Hi all,
Just mulling over some information here and wondering if the state government of Alabama really cares about the life of the child in its goal of criminalizing abortions.
I found, from a report on a study by the Guttmacher Institute, and I freely accept that some will write this report off as just more pro-abortion propaganda, that in 2014 three fourths of abortion patients were considered low income based on the federal poverty level guidelines.
Characteristics of U.S. Abortion Patients in 2014 and Changes Since 2008
Then I found this report in Newsweek that claimed that Alabama was refusing to fund mother and child healthcare.
Alabama legislators refuse to fund mother and child health care as they ban nearly all abortions
For me, this brings up the question of what all these poverty level and below mothers are supposed to do if they decide not to come up with the $500-800 for an abortion procedure, but choose, or are forced, to accept the thousands of dollars it's going to take to raise a
healthy and well cared for child.
I mean yes, ultimately we would desire that young people (60% of abortion patients are in their 20's. The report doesn't provide numbers for adolescents) don't have sexual relations outside of marriage or that at the very least they use control methods. However, with our culture selling sex in so much of its television and movie programming, that's not likely to ever happen. A young couple gets sexually excited and in the heat of the moment nobody even thinks about using protection. Then you have young men who eschew the use of condoms and expect the female partner to take care of the issue since they're the ones who are going to wind up pregnant. I just imagine that in our culture it's going to be a really hard sell to reduce the unwanted pregnancy rate among young people and surely impossible to get it to zero.
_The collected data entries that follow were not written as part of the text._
(* ===== verification/Syslogd.v ===== *)
(** * The log daemon

    [src/pkg/syslogd/server/src/main.cc]: messages of all processes are formatted
    and appended to one file, which is closed and opened again after about 3000
    bytes and after every warning or error.  A stream keeps what was written to it
    apart from what has reached the file: [fclose] is the point where all of it is
    in the file.  Whether the file can be opened is a sequence of answers, one for
    each call of [fopen]. *)

From S2P Require Import Prelude Klog.

Definition REOPEN_BYTES : Z := 3000.

(** The stream [_f] (its unwritten part, or none), [_written], the content of the
    file and the answers of [fopen] to come. *)
Record syslogd := {
  sd_f : option bytes;
  sd_written : Z;
  sd_file : bytes;
  sd_fopen : list bool;
}.

Definition sd_new (file : bytes) (answers : list bool) : syslogd :=
  {| sd_f := None; sd_written := 0; sd_file := file; sd_fopen := answers |}.

(** A call of [fopen]; an exhausted list of answers means that it fails. *)
Definition open_file (s : syslogd) : syslogd :=
  {| sd_f := if default false (head (sd_fopen s)) then Some [] else None;
     sd_written := sd_written s; sd_file := sd_file s; sd_fopen := tail (sd_fopen s) |}.

Definition close_file (s : syslogd) : syslogd :=
  match sd_f s with
  | Some buf => {| sd_f := None; sd_written := sd_written s; sd_file := sd_file s ++ buf; sd_fopen := sd_fopen s |}
  | None => s
  end.

Definition reopen (s : syslogd) : syslogd :=
  let s := close_file s in
  open_file {| sd_f := sd_f s; sd_written := 0; sd_file := sd_file s; sd_fopen := sd_fopen s |}.

(** The output of [snprintf] before it is cut to the size of the buffer. *)
Definition sd_line (ts lvl fac : Z) (m : bytes) : bytes :=
  fmt_stamp ts ++ level_str lvl ++ str " " ++ fac_str fac ++ str ": " ++ cstr m ++ [10].

Definition put_line (line : bytes) (s : syslogd) : syslogd :=
  let n := zlen line in
  if (0 <? n) && (n <? 320) then
    {| sd_f := (fun buf => buf ++ line) <$> sd_f s; sd_written := sd_written s +[32] n;
       sd_file := sd_file s; sd_fopen := sd_fopen s |}
  else s.

Definition op_log (ts lvl fac : Z) (m : bytes) (s : syslogd) : syslogd * l4_ret :=
  let s := if REOPEN_BYTES <=? sd_written s then reopen s else s in
  let s := match sd_f s with None => open_file s | Some _ => s end in
  match sd_f s with
  | None => (s, Err EIO)
  | Some _ =>
      let s := put_line (sd_line ts lvl fac m) s in
      let s := if lvl <=? 4 then reopen s else s in
      (s, Ok)
  end.

(** ** Lines *)

(** What the file has or will have once the stream is closed. *)
Definition sd_content (s : syslogd) : bytes := sd_file s ++ default [] (sd_f s).

(** The messages of a process that logs through the daemon. *)
Definition no_nul (s : bytes) : Prop := Forall (fun c => c <> 0) s.

(** Lengths of string literals. *)
Ltac lit_len :=
  repeat match goal with
  | |- context [length (str ?s)] =>
      let n := eval vm_compute in (length (str s)) in change (length (str s)) with n
  end.

Lemma length_level lvl : length (level_str lvl) = 5%nat.
Proof.
  unfold level_str. destruct ((0 <=? lvl) && (lvl <=? 7)) eqn:E; [|done].
  assert (Hl : lvl ∈ seqZ 0 8) by (apply elem_of_seqZ; lia). clear E. revert lvl Hl.
  apply (list.Forall_forall (fun x => length (default [] (_ !! Z.to_nat x)) = 5%nat)). by repeat constructor.
Qed.

Lemma length_fac fac : length (fac_str fac) = 5%nat.
Proof.
  unfold fac_str. destruct ((0 <=? fac) && (fac <=? 7)) eqn:E; [|done].
  assert (Hl : fac ∈ seqZ 0 8) by (apply elem_of_seqZ; lia). clear E. revert fac Hl.
  apply (list.Forall_forall (fun x => length (default [] (_ !! Z.to_nat x)) = 5%nat)). by repeat constructor.
Qed.

Lemma length_stamp ts : in_u 64 ts -> (length (fmt_stamp ts) <= 24)%nat.
Proof.
  intros [H1 H2]. unfold fmt_stamp. rewrite !length_app. lit_len.
  assert (length (fmtu 32 5 (ts / 1000000)) <= 14)%nat.
  { apply length_fmtu; [|lia]. apply length_fmtd; [|lia].
    split; [by apply Z.div_pos|]. apply Z.div_lt_upper_bound; [done|]. eapply Z.lt_le_trans; [exact H2|vm_compute; discriminate]. }
  assert (length (fmtu 48 6 (ts mod 1000000)) <= 6)%nat.
  { apply length_fmtu; [|lia]. apply length_fmtd; [|lia]. by apply Z.mod_pos_bound. }
  lia.
Qed.

Lemma level_u8 lvl : 0 <= lvl < 256 -> u8 lvl = lvl.
Proof. intros H. by apply uwrap_small. Qed.

(** A message the log library sends gives the line the library would have written
    itself, and it fits the daemon's buffer. *)
Lemma daemon_line e :
  in_u 64 (ts_us e) -> 0 <= level e < 256 -> 0 <= facility e < 256 ->
  no_nul (msg e) -> (length (msg e) <= 199)%nat ->
  sd_line (ts_us e) (u8 (level e)) (u8 (facility e)) (msg e) = file_line e /\ 0 < zlen (file_line e) < 320.
Proof.
  intros Ht Hl Hf Hm Hn. rewrite !level_u8 by done. unfold sd_line, file_line, newline, fmt_entry_file, snprintf_out.
  rewrite (cstr_id _ Hm). pose proof (length_stamp _ Ht) as Hs.
  rewrite firstn_all2 by (rewrite !length_app, length_level, length_fac; lit_len; lia).
  split; [by rewrite <- !app_assoc|]. unfold zlen. rewrite !length_app, length_level, length_fac. lit_len. cbn [length]. lia.
Qed.

(** ** The daemon *)

(** The stream's unwritten part is what [_written] counts, and the file is opened
    again before it grows past the limit. *)
Record sd_inv (s : syslogd) : Prop := {
  si_written : sd_written s = zlen (default [] (sd_f s));
  si_range : 0 <= sd_written s < REOPEN_BYTES + 320;
}.

Lemma open_content s : sd_f s = None -> sd_content (open_file s) = sd_content s.
Proof. unfold sd_content. intros ->. cbn. by destruct (default false _). Qed.

Lemma reopen_spec s :
  sd_content (reopen s) = sd_content s /\ sd_file (reopen s) = sd_content s /\ sd_inv (reopen s).
Proof.
  unfold reopen, close_file, sd_content. destruct (sd_f s) as [buf|]; cbn; destruct (default false (list.head _)); cbn;
    rewrite ?app_nil_r; repeat split; cbn; try done; by destruct (default false _).
Qed.

Lemma put_line_spec line s buf :
  sd_inv s -> sd_f s = Some buf -> sd_written s < REOPEN_BYTES ->
  let s' := put_line line s in
  sd_inv s' /\ sd_f s' <> None /\
  sd_content s' = sd_content s ++ (if zlen line <? 320 then line else []).
Proof.
  intros H Hf Hw. unfold put_line. pose proof (zlen_nonneg line). pose proof (si_range _ H).
  destruct (0 <? zlen line) eqn:E0; cbn [andb].
  - destruct (zlen line <? 320) eqn:E1; cbv zeta.
    + assert (Hu : sd_written s +[32] zlen line = sd_written s + zlen line).
      { apply uwrap_small. unfold REOPEN_BYTES in *. split; [lia|]. cbn. lia. }
      split; [|split].
      * split; cbn; rewrite Hu, ?Hf; [|unfold REOPEN_BYTES in *; lia]. cbn.
        by rewrite zlen_app, (si_written _ H), Hf.
      * by rewrite Hf.
      * unfold sd_content. rewrite Hf. cbn. by rewrite app_assoc.
    + rewrite app_nil_r. by rewrite Hf.
  - assert (zlen line = 0) as E by lia. rewrite E. unfold zlen in E. destruct line; [|cbn in E; lia].
    cbn. rewrite app_nil_r. by rewrite Hf.
Qed.

(** One message: an acknowledged one is kept, in order, and with the severity of a
    warning or worse it is in the file; a rejected one changes nothing. *)
Lemma op_log_spec ts lvl fac m s :
  sd_inv s ->
  let '(s', r) := op_log ts lvl fac m s in
  sd_inv s' /\
  (r = Ok ->
   sd_content s' = sd_content s ++ (let l := sd_line ts lvl fac m in if zlen l <? 320 then l else []) /\
   (lvl <= 4 -> sd_file s' = sd_content s')) /\
  (r <> Ok -> r = Err EIO /\ sd_content s' = sd_content s) /\
  (sd_f s <> None -> sd_written s < REOPEN_BYTES -> r = Ok).
Proof.
  intros H. unfold op_log.
  set (s1 := if REOPEN_BYTES <=? sd_written s then reopen s else s).
  assert (H1 : sd_inv s1 /\ sd_content s1 = sd_content s /\ (sd_f s1 <> None -> sd_written s1 < REOPEN_BYTES) /\
    (sd_f s <> None -> sd_written s < REOPEN_BYTES -> s1 = s)).
  { unfold s1. destruct (REOPEN_BYTES <=? sd_written s) eqn:E.
    - destruct (reopen_spec s) as (R1 & _ & R2). split; [done|]. split; [done|]. split; [|lia]. intros _. cbn. done.
    - split; [done|]. split; [done|]. split; [lia|done]. }
  destruct H1 as (I1 & C1 & W1 & K1).
  set (s2 := match sd_f s1 with None => open_file s1 | Some _ => s1 end).
  assert (H2 : sd_inv s2 /\ sd_content s2 = sd_content s /\ (sd_f s2 <> None -> sd_written s2 < REOPEN_BYTES) /\
    (sd_f s1 <> None -> s2 = s1)).
  { unfold s2. destruct (sd_f s1) as [b|] eqn:E1.
    { rewrite E1. split; [done|]. split; [done|]. split; [by intros _; apply W1|done]. }
    pose proof (si_written _ I1) as Hw. rewrite E1 in Hw. cbn in Hw.
    split; [|split; [by rewrite open_content|split; [|done]]].
    - split; cbn; rewrite Hw; [by destruct (default false _)|done].
    - intros _. cbn. by rewrite Hw. }
  destruct H2 as (I2 & C2 & W2 & K2).
  destruct (sd_f s2) as [buf|] eqn:E2; cbv beta iota.
  - destruct (put_line_spec (sd_line ts lvl fac m) s2 buf I2 E2 (W2 ltac:(done))) as (I3 & N3 & C3).
    rewrite C2 in C3. set (s3 := put_line (sd_line ts lvl fac m) s2) in *.
    destruct (reopen_spec s3) as (R1 & R2 & R3).
    destruct (lvl <=? 4) eqn:E4; (split; [done|split; [|split; [by intros []|done]]]); intros _; rewrite ?R1, ?R2; (split; [done|]);
      [done|lia].
  - split; [done|]. split; [done|]. split; [done|]. intros Hf Hw. exfalso.
    rewrite (K1 Hf Hw) in *. apply Hf. rewrite <- (K2 Hf). done.
Qed.

Definition op_logs (ms : list (Z * Z * Z * bytes)) (s : syslogd) : syslogd * list l4_ret :=
  foldl (fun '(s, rs) '(ts, lvl, fac, m) => let '(s, r) := op_log ts lvl fac m s in (s, rs ++ [r])) (s, []) ms.

(** The part of the file an acknowledged message makes. *)
Definition kept (x : Z * Z * Z * bytes) (r : l4_ret) : bytes :=
  let '(ts, lvl, fac, m) := x in
  let l := sd_line ts lvl fac m in
  if is_err r then [] else if zlen l <? 320 then l else [].

(** The daemon keeps what it acknowledges: for any sequence of messages, and
    however often the file cannot be opened, the content grows by exactly the lines
    of the acknowledged messages in their order (lines of 320 bytes and more
    excepted), and less than [REOPEN_BYTES] and one line of it are not yet in the
    file. *)
Theorem syslogd_keeps s ms s' rs :
  sd_inv s -> op_logs ms s = (s', rs) ->
  length rs = length ms /\
  sd_content s' = sd_content s ++ concat (zip_with kept ms rs) /\
  zlen (default [] (sd_f s')) < REOPEN_BYTES + 320.
Proof.
  intros H. assert (G : let '(s', rs) := op_logs ms s in sd_inv s' /\ length rs = length ms /\
    sd_content s' = sd_content s ++ concat (zip_with kept ms rs)).
  { unfold op_logs. induction ms as [|x ms IH] using rev_ind; cbn; [by rewrite app_nil_r|].
    rewrite foldl_app. cbn. destruct (foldl _ _ ms) as [s1 rs1]. destruct IH as (I & Hl & Hc).
    destruct x as [[[ts lvl] fac] m]. pose proof (op_log_spec ts lvl fac m s1 I) as Hop.
    destruct (op_log ts lvl fac m s1) as [s2 r]. destruct Hop as (I2 & Hok & Herr & _).
    split; [done|]. rewrite !length_app, zip_with_app by done. split; [cbn; lia|].
    rewrite concat_app, app_assoc, <- Hc. cbn. rewrite app_nil_r.
    destruct r as [|e]; [by apply Hok|]. rewrite app_nil_r. by apply Herr. }
  intros E. rewrite E in G. destruct G as (I & Hl & Hc). split; [done|]. split; [done|].
  rewrite <- (si_written _ I). apply I.
Qed.

(** C34. From the caller to the file: a message that a process logs through the daemon
    is recorded in its ring, and when the daemon serves it, its file gets the line
    the process would have written itself; a warning or worse is in the file when
    the daemon replies. *)
Theorem klog_through_daemon fopen lvl fac ts text k o k' o' sd :
  g_syslogd k = true -> in_u 64 ts -> 0 <= lvl < 256 -> 0 <= fac < 256 -> no_nul text ->
  klog_write fopen lvl fac ts text k o = (k', o') -> sd_inv sd ->
  exists e,
    g_ring k' = <[Z.to_nat (g_head k) := e]> (g_ring k) /\ files o' = files o /\
    daemon o' = daemon o ++ [(ts, u8 lvl, u8 fac, message text)] /\
    let '(sd', r) := op_log ts (u8 lvl) (u8 fac) (message text) sd in
    (r = Ok -> sd_content sd' = sd_content sd ++ file_line e /\ (lvl <= KLOG_WARN -> sd_file sd' = sd_content sd')) /\
    (r <> Ok -> sd_content sd' = sd_content sd).
Proof.
  intros Hs Ht Hl Hf Hn E Hsd.
  set (e := {| ts_us := ts; seq := g_global_seq k +[64] 1; level := lvl; facility := fac; msg := message text |}).
  exists e. unfold klog_write in E. cbn in E. rewrite Hs in E. injection E as <- <-. cbn.
  split; [done|]. split; [by destruct (lvl <=? g_console_level k)|].
  split; [by destruct (lvl <=? g_console_level k)|].
  assert (Hm : no_nul (message text) /\ (length (message text) <= 199)%nat).
  { unfold message, snprintf_out. assert (no_nul (take (200 - 1) text)) by (by apply Forall_take).
    assert (length (take (200 - 1) text) <= 199)%nat by (rewrite length_take; lia).
    destruct (list.last _) as [c|]; [|done]. destruct (c =? 10); [|done].
    split; [by apply Forall_take|]. rewrite length_take. lia. }
  destruct (daemon_line e Ht Hl Hf (proj1 Hm) (proj2 Hm)) as [El Hlen]. cbn [ts_us level facility msg e] in El.
  pose proof (op_log_spec ts (u8 lvl) (u8 fac) (message text) sd Hsd) as Hop.
  destruct (op_log ts (u8 lvl) (u8 fac) (message text) sd) as [sd' r]. destruct Hop as (_ & Hok & Herr & _).
  split; [|intros Hne; by apply Herr]. intros Hr. destruct (Hok Hr) as [Hc Hw].
  rewrite El in Hc. cbv zeta in Hc. replace (zlen (file_line e) <? 320) with true in Hc by lia.
  split; [exact Hc|]. rewrite level_u8 in Hw by done. exact Hw.
Qed.

Module Syslogd_example.

Definition sd : syslogd := sd_new (str "old" ++ [10]) [true; false; true; true].
Definition msgs : list (Z * Z * Z * bytes) :=
  [(1000000, 6, 2, str "link up"); (2000000, 3, 4, str "bad block"); (3000000, 6, 0, str "bye")].

Lemma sd_ok : sd_inv sd.
Proof. by split. Qed.

Lemma syslogd_keeps_witness :
  exists s' rs, op_logs msgs sd = (s', rs) /\ rs = [Ok; Ok; Ok] /\
    sd_content s' = sd_content sd ++ concat (zip_with kept msgs rs) /\
    sd_file s' = sd_content sd ++ kept (1000000, 6, 2, str "link up") Ok ++ kept (2000000, 3, 4, str "bad block") Ok.
Proof.
  eexists _, _. split; [vm_compute; reflexivity|]. split; [reflexivity|].
  split; [|vm_compute; reflexivity].
  apply (syslogd_keeps sd msgs); [exact sd_ok|vm_compute; reflexivity].
Defined.

Definition k1 : klog := init_section None true klog_static.

Lemma klog_through_daemon_witness :
  exists e, level e = KLOG_ERR /\
    let '(sd', r) := op_log 5000000 (u8 KLOG_ERR) (u8 2) (message (str "link down" ++ [10])) sd in
    r = Ok /\ sd_content sd' = sd_content sd ++ file_line e.
Proof.
  destruct (klog_through_daemon false KLOG_ERR 2 5000000 (str "link down" ++ [10]) k1
    {| console := []; daemon := []; files := ∅ |}
    (fst (klog_write false KLOG_ERR 2 5000000 (str "link down" ++ [10]) k1 {| console := []; daemon := []; files := ∅ |}))
    (snd (klog_write false KLOG_ERR 2 5000000 (str "link down" ++ [10]) k1 {| console := []; daemon := []; files := ∅ |}))
    sd) as (e & He & _ & _ & H).
  - reflexivity.
  - split; [discriminate|reflexivity].
  - split; [discriminate|reflexivity].
  - split; [discriminate|reflexivity].
  - repeat constructor; discriminate.
  - apply surjective_pairing.
  - exact sd_ok.
  - exists e. split.
    + apply (f_equal (fun l => level (default empty_entry (l !! 0%nat)))) in He. 
      change (KLOG_ERR = level e) in He. by symmetry.
    + destruct (op_log _ _ _ _ sd) as [sd' r] eqn:E. destruct H as [H _].
      assert (r = Ok) as Hr by (apply (f_equal snd) in E; cbn in E; rewrite <- E; vm_compute; reflexivity).
      split; [exact Hr|]. by apply H.
Defined.

(** A line of 320 bytes or more is acknowledged and not written. *)
Example long_line_lost :
  let '(sd', r) := op_log 0 6 0 (replicate 300 65) sd in r = Ok /\ sd_content sd' = sd_content sd.
Proof. vm_compute. split; reflexivity. Qed.

End Syslogd_example.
So, what are our choices if we can't stop two people from having unprotected sexual relations who wouldn't want a child if that eventuality comes about from their relationship?
1. Adoption. Surely there is a need for adoptable babies right now. However, do we have the capacity to absorb 700,000 babies every year? If adoption were to become the norm, I would think it likely that the number may even be greater. My thinking is that a lot of women don't get abortions because of the stigma attached to the process, but adoption might mean that more women decide to put their child up for adoption that wouldn't have had an abortion. Nevertheless, can our adoption needs absorb 700,000 babies each year?
2. The pregnant mother keeping the child. This, as we have found, especially with the low income recipients, means another child who grows up in need and with often poor parental supervision and often no father figure. A study conducted by Missouri State regarding gang association finds that gang members often come from single parent homes:
Into the Abyss: Parents of Gang Members
With some 700,000 unwanted babies now being born each year that may not be adopted, what are the chances that we're going to grow more gangs? Even if some of these now born children don't join gangs, they may well adopt criminal behaviors as they grow up from lack of parental care and supervision.
Bottom line, it's not an easy answer and the only way to find out is to bring about that condition. Let's put 700,000 more babies out there that are unwanted by the parent to either be forced on the parents or offered to adoptive parents and see what happens.
Please don't label me pro-life or pro-choice. I'm just thinking pragmatically here. As I've said in an earlier post, I don't think that trying to get the world to live as God has asked His children to live, has ever been a workable solution. Israel wasn't able to keep up with God's commandments and by the time Jesus arrived he was railing against their leadership for setting aside the commandments of God for the ways of man. So, I'm not expecting any nation or group of people who are not all sold in for God, to establish the laws of God as a workable set of laws in the world today.
I agree that as a believer if we are asked, or if the choice should come up in our life, that we would choose against aborting a child. However, that's only because of the qualifier that one is a believer. Believers are asked to live differently than the world and this is one of those life situations where we are going to make different choices than the unbeliever because we hold to a different set of values. A believer shouldn't even find himself/herself in such a situation in the first place if they also believe that God asks them to be sexually pure.
What I also know is that abortion is not the 'unforgivable sin'. If a young woman has an abortion or a young man encourages a woman to have an abortion, and she does, Jesus' sacrifice for sin is also sufficient for that sin. So for me, whether or not one would personally choose to have an abortion depends on their relationship with God. That single act is not enough to save them if they don't have it done, nor remove them from God's offer of forgiveness if they do.
However, as I started this thread, I believe that the State of Alabama, if they are going to take away the choice of so many low income women from aborting their children, they should be prepared to offer greater financial assistance to those women to try and give the child a fighting chance in this lost and dying world.